Ad campaigns are used to launch new brands as well as support existing ones. The categories that drove 1Q spend were cholesterol and insomnia, very competitive categories. The spending will likely increase in cholesterol, with so many brands, and new clinical results and combined therapies will likely be driving future news. Insomnia is a patient-driven category that will also continue to spend as the products work for share and category growth. The lack of NMEs results in a dependence on older products. We also know that DTC campaigns help patient adherence and can be used to model behavior and dialogue.
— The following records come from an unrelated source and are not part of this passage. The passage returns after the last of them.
(** Prerequisites that are settled stay settled while other groups are admitted. *)
Lemma prerequisites_stable admitted admitted' group (l : list string) :
  (∀ g, g ∉ l → admitted' !! g = admitted !! g) →
  (∀ g, g ∈ l → is_pending admitted g = true) →
  prerequisites_settled admitted group = true → prerequisites_settled admitted' group = true.
Proof.
  intros Hoth Hpend. unfold prerequisites_settled. rewrite !forallb_elem. intros Hall g Hg.
  rewrite <-(Hall g Hg). f_equal. unfold classify. rewrite Hoth; [done|].
  intros Hin. apply Hpend in Hin. rewrite settled_not_pending in Hin; [done|by apply Hall].
Qed.

Lemma loop_skip name l plans admitted plans' admitted' :
  name ∉ l →
  loop_outcome l plans admitted plans' admitted' →
  loop_outcome (name :: l) plans admitted plans' admitted'.
Proof.
  intros Hn [Ho Ha Hs]. assert (admitted' !! name = admitted !! name) as Heq by (by apply Ho). split.
  - intros g Hg. apply Ho. set_solver.
  - intros g [->|Hg]%elem_of_cons Hne; [done|by apply Ha].
  - intros i plan Hp. destruct (Hs i plan Hp) as (plan' & ? & ? & ? & ? & Hc). exists plan'.
    split_and!; try done. rewrite Hc. unfold count_if. rewrite filter_cons.
    assert (newly_charged admitted admitted' i name = false) as ->; [|done].
    unfold newly_charged. by rewrite Heq, bool_decide_eq_true_2.
Qed.

Lemma loop_admit name group d l plans admitted plans1 plans' admitted' :
  name ∉ l → groups !! name = Some group → desired !! name = Some d →
  (∀ g, g ∈ name :: l → is_pending admitted g = true) →
  gated plans admitted name group d → charged_to admitted name plans plans1 →
  loop_outcome l plans1 (admit_group d name admitted) plans' admitted' →
  loop_outcome (name :: l) plans admitted plans' admitted'.
Proof.
  intros Hn Hg Hd Hpend [Hin Hpre Hv Hsch] Hch [Ho Ha Hs].
  assert (∀ g, g ≠ name → admit_group d name admitted !! g = admitted !! g) as Hsame.
  { intros g Hne. by rewrite admit_lookup, decide_False. }
  assert (∀ g, g ∉ name :: l → admitted' !! g = admitted !! g) as Ho'.
  { intros g Hg'. rewrite Ho, Hsame by set_solver. done. }
  assert (admitted' !! name = Some (mkAdmitted d (staged_away d (admitted !! name)))) as Hname.
  { rewrite Ho, admit_lookup, decide_True by done. done. }
  split; [done| |].
  - intros g [->|Hgl]%elem_of_cons Hne.
    + exists group, d. split_and!; try done. by eapply prerequisites_stable.
    + assert (g ≠ name) as Hgn by (intros ->; done). rewrite <-Hsame in Hne by done.
      destruct (Ha g Hgl Hne) as (group' & d' & ? & ? & ? & ? & ? & ? & Hsch').
      rewrite Hsame in * by done. exists group', d'. split_and!; try done.
      destruct Hsch' as [Hgf|Hf]; [left|right].
      * revert Hgf. unfold greenfield, contains_key. by rewrite Hsame.
      * intros indices i plan Hi Hii Hp Hfz. destruct (Hch i plan Hp) as [Hp1 _].
        eapply Hf; [done|done|exact Hp1|]. by destruct (needs_slot _ _ _).
  - intros i plan Hp. destruct (Hch i plan Hp) as [Hp1 Hpos].
    destruct (Hs i _ Hp1) as (plan' & Hp' & Hm & Hx & Hf & Hc). exists plan'.
    assert (count_if (newly_charged (admit_group d name admitted) admitted' i) l
            = count_if (newly_charged admitted admitted' i) l) as Hext.
    { apply count_if_ext. intros g Hgl. assert (g ≠ name) as Hgn by (intros ->; done).
      unfold newly_charged. rewrite Hsame by done. f_equal. by apply needs_slot_local, Hsame. }
    assert (newly_charged admitted admitted' i name = needs_slot admitted i name) as Hnc.
    { unfold newly_charged. rewrite bool_decide_eq_false_2; [done|]. rewrite Ho by done.
      apply is_pending_changes; [done|]. apply Hpend. constructor. }
    unfold count_if in *. rewrite filter_cons, Hnc. rewrite Hext in Hc.
    destruct (needs_slot admitted i name); simpl in *; (split_and!; [done..|]);
      [specialize (Hpos eq_refl)|]; lia.
Qed.

Lemma admit_all_spec l : ∀ plans admitted,
  NoDup l →
  (∀ g, g ∈ l → is_Some (groups !! g) ∧ is_Some (desired !! g)
                ∧ is_pending admitted g = true ∧ indices_in_range plans g) →
  ∃ plans' admitted', admit_all (plans, admitted) l = Some (plans', admitted')
    ∧ loop_outcome l plans admitted plans' admitted'.
Proof.
  induction l as [|name l IH]; intros plans admitted Hnd Hl; cbn [admit_all].
  { exists plans, admitted. split; [done|]. split; [done|set_solver|].
    intros i plan Hp. exists plan. unfold count_if. simpl. by rewrite Nat.add_0_r. }
  apply NoDup_cons in Hnd as [Hn Hnd].
  destruct (Hl name ltac:(constructor)) as ([group Hg] & [d Hd] & Hp & Hr).
  destruct (admit_one_spec plans admitted name group d Hg Hd Hr) as [->|(plans1 & -> & Hgate & Hch)].
  - destruct (IH plans admitted Hnd) as (plans' & admitted' & Hrun & Hout).
    { intros g Hgl. apply Hl. by constructor. }
    exists plans', admitted'. split; [done|]. by apply loop_skip.
  - destruct (IH plans1 (admit_group d name admitted) Hnd) as (plans' & admitted' & Hrun & Hout).
    { intros g Hgl. assert (g ≠ name) as Hgn by (intros ->; done).
      destruct (Hl g ltac:(by constructor)) as (? & ? & Hpg & Hrg). split_and!; [done|done| |].
      - revert Hpg. unfold is_pending. by rewrite admit_lookup, decide_False.
      - intros indices Hi. destruct (Hrg indices Hi) as [? Hrange]. split; [done|].
        intros i Hii. destruct (Hrange i Hii) as [plan Hplan].
        destruct (Hch i plan Hplan) as [-> _]. by eexists. }
    exists plans', admitted'. split; [done|]. eapply loop_admit; try done.
    intros g Hgl. by apply Hl.
Qed.

End admitting.
(** ** The plans and the loop together *)

Section pass.
Context (groups : BTreeMap ResolvedGroup) (group_labels : BTreeMap (BTreeMap string))
  (admitted : BTreeMap AdmittedDeployment) (o : Observations) (mv : MovementVerdict)
  (now : instant) (sets : list UpdateGroupSet).

(** [desired], as [plan_rollouts] derives it from the groups. *)
Definition desired_of : BTreeMap DesiredDeployment := gr_deployment <$> groups.

Abbreviation members := (set_members desired_of group_labels).
Abbreviation plans_of := (build_set_plans desired_of group_labels admitted o mv now).

(** [build_set_plans] and [admit_pending], as [plan_rollouts] runs them. *)
Definition admission_pass : option (list SetPlan * BTreeMap AdmittedDeployment) :=
  let '(plans, group_plans) := plans_of sets in
  admit_pending groups desired_of group_plans o mv plans admitted.

Lemma push_plans_lookup k l : ∀ group_plans name,
  NoDup l →
  foldl (push_plan k) group_plans l !! name
  = if decide (name ∈ l) then Some (default [] (group_plans !! name) ++ [k])
    else group_plans !! name.
Proof.
  induction l as [|m l IH]; intros group_plans name Hnd; cbn [foldl].
  { by rewrite decide_False by set_solver. }
  apply NoDup_cons in Hnd as [Hm Hnd]. rewrite IH by done. unfold push_plan.
  destruct (decide (name = m)) as [->|Hne].
  - rewrite decide_False, decide_True by (done || constructor). by rewrite lookup_insert_eq.
  - rewrite lookup_insert_ne by done.
    destruct (decide (name ∈ l)), (decide (name ∈ m :: l)); set_solver.
Qed.

(** The plans are the sets' plans, and a group's indices are the sets it is a member of. *)
Lemma build_set_plans_spec l :
  (plans_of l).1 = set_plan desired_of group_labels admitted o mv now <$> l
  ∧ ∀ name, NoDup (default [] ((plans_of l).2 !! name))
      ∧ ∀ i, i ∈ default [] ((plans_of l).2 !! name) ↔
             ∃ s, l !! i = Some s ∧ name ∈ members s.
Proof.
  induction l as [|s l [IH1 IH2]] using rev_ind.
  { split; [done|]. intros name. split; [constructor|]. set_solver. }
  unfold build_set_plans in *. rewrite foldl_app. cbn [foldl].
  destruct (foldl _ _ l) as [plans gps]. cbn [fst snd add_set] in *. split.
  { by rewrite IH1, fmap_app. }
  intros name. destruct (IH2 name) as [Hnd Hin].
  assert (length plans = length l) as Hlen by (rewrite IH1; apply length_fmap).
  rewrite push_plans_lookup by apply NoDup_set_members.
  destruct (decide (name ∈ sp_members _)) as [Hm|Hm]; cbn [default from_option id]; simpl in Hm.
  - split.
    + apply NoDup_app. split_and!; [done| |apply NoDup_singleton].
      intros i Hi ->%list_elem_of_singleton. apply Hin in Hi as (s' & Hs' & _).
      apply lookup_lt_Some in Hs'. lia.
    + intros i. rewrite elem_of_app, list_elem_of_singleton, Hin, Hlen. split.
      * intros [(s' & ? & ?)| ->].
        -- exists s'. split; [|done]. by apply lookup_app_l_Some.
        -- exists s. split; [|done]. by apply list_lookup_middle.
      * intros (s' & [Hs'|[Hle Hs']]%lookup_app_Some & Hm'); [left; eauto|right].
        apply list_lookup_singleton_Some in Hs' as [? _]. lia.
  - split; [done|]. intros i. rewrite Hin. split.
    + intros (s' & ? & ?). exists s'. split; [|done]. by apply lookup_app_l_Some.
    + intros (s' & [Hs'|[Hle Hs']]%lookup_app_Some & Hm'); [eauto|].
      apply list_lookup_singleton_Some in Hs' as [_ ->]. done.
Qed.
The power of DTC to shape how patients and docs communicate can be a tool for brands to help patients present in a language that connects with docs for better outcomes. As we learn more about how DTC can influence this, we will see more brands being supported in this way.


Joel Redmount
Director, Ignition
OMD

As the detectives say in TV crime dramas , “Follow the money.”  If a pharma company needs a steady pipeline of new products to demonstrate financial well-being, what happens when that pipeline isn't so steady?  The company needs to generate as much profitability out of its existing products as it can. So blockbusters, ones that previously had a large launch budget in year one followed by diminishing DTC advertising support in years two, three and beyond, now warrant continued heavy ad budgets—because the pipeline isn't yielding a steady flow for the pharmaceutical company to bank its profits against. DTC advertising is a successful investment. What we're seeing is that that investment is being played out against fewer molecular entities. But the pharma companies still need to answer to the same bottom line.


Joe Daley
President
GSW Worldwide (Columbus operations)

Fewer NMEs places more accountability on pharma marketing and sales to optimize in-line value. One way to expand market share of existing products involves reaching out to consumers/patients.

Two key factors are driving this trend:
• Information is power: Patients can drive market share for pharma. Getting these key stakeholders involved in the dialogue that leads to a prescribing decision is simply smart marketing.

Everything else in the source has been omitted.